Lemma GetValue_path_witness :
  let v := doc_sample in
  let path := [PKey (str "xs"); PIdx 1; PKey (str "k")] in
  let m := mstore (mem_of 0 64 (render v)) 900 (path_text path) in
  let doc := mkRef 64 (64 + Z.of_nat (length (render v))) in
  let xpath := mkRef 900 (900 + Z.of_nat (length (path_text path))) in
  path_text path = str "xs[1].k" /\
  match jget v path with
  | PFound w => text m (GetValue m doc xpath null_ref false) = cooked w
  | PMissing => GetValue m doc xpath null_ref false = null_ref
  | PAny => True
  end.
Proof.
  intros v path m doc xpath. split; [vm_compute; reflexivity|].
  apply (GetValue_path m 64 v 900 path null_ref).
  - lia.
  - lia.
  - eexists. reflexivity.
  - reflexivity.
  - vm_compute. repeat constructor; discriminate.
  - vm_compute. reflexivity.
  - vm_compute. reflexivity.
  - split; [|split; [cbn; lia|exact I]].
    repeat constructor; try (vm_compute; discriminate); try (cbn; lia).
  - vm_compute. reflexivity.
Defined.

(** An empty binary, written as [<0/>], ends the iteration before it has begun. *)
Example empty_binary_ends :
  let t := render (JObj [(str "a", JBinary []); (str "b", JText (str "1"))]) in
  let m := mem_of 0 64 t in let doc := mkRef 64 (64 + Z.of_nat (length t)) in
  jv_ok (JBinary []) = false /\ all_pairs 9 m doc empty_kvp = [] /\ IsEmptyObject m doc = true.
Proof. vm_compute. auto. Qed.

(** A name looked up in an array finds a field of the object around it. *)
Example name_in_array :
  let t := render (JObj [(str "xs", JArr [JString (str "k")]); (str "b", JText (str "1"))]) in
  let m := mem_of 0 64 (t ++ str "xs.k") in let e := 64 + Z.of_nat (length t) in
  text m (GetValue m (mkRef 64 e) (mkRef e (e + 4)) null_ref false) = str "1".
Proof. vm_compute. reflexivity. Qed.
● ● ●
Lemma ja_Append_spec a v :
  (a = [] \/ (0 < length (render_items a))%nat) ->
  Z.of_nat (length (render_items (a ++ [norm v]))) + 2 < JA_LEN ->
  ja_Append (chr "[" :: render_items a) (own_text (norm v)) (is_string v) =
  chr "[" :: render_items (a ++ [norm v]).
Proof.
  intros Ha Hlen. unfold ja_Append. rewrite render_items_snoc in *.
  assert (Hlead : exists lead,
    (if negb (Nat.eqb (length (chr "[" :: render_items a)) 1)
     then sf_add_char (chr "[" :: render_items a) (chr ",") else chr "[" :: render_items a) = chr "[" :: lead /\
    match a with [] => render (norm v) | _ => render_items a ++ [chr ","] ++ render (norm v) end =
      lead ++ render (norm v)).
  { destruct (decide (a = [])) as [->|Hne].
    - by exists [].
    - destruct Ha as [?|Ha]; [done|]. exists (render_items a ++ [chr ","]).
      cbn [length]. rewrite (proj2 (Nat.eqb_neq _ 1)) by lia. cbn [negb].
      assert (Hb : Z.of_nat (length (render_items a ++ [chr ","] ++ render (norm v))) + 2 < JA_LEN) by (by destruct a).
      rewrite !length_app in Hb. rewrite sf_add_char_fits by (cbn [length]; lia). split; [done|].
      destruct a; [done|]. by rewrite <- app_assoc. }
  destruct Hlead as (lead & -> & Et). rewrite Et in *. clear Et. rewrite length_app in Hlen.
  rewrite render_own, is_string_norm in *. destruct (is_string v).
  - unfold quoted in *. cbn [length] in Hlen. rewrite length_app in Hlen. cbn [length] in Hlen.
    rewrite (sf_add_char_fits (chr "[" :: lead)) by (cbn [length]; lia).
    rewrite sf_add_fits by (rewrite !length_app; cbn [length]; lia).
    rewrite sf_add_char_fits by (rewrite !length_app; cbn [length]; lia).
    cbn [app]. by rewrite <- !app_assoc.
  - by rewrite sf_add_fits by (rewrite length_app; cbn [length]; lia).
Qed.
● ● ●
If a line in the material above contains "intros", show that line.

• [FINISHED EXERCISE]:
  intros v path m doc xpath. split; [vm_compute; reflexivity|].
  intros Ha Hlen. unfold ja_Append. rewrite render_items_snoc in *.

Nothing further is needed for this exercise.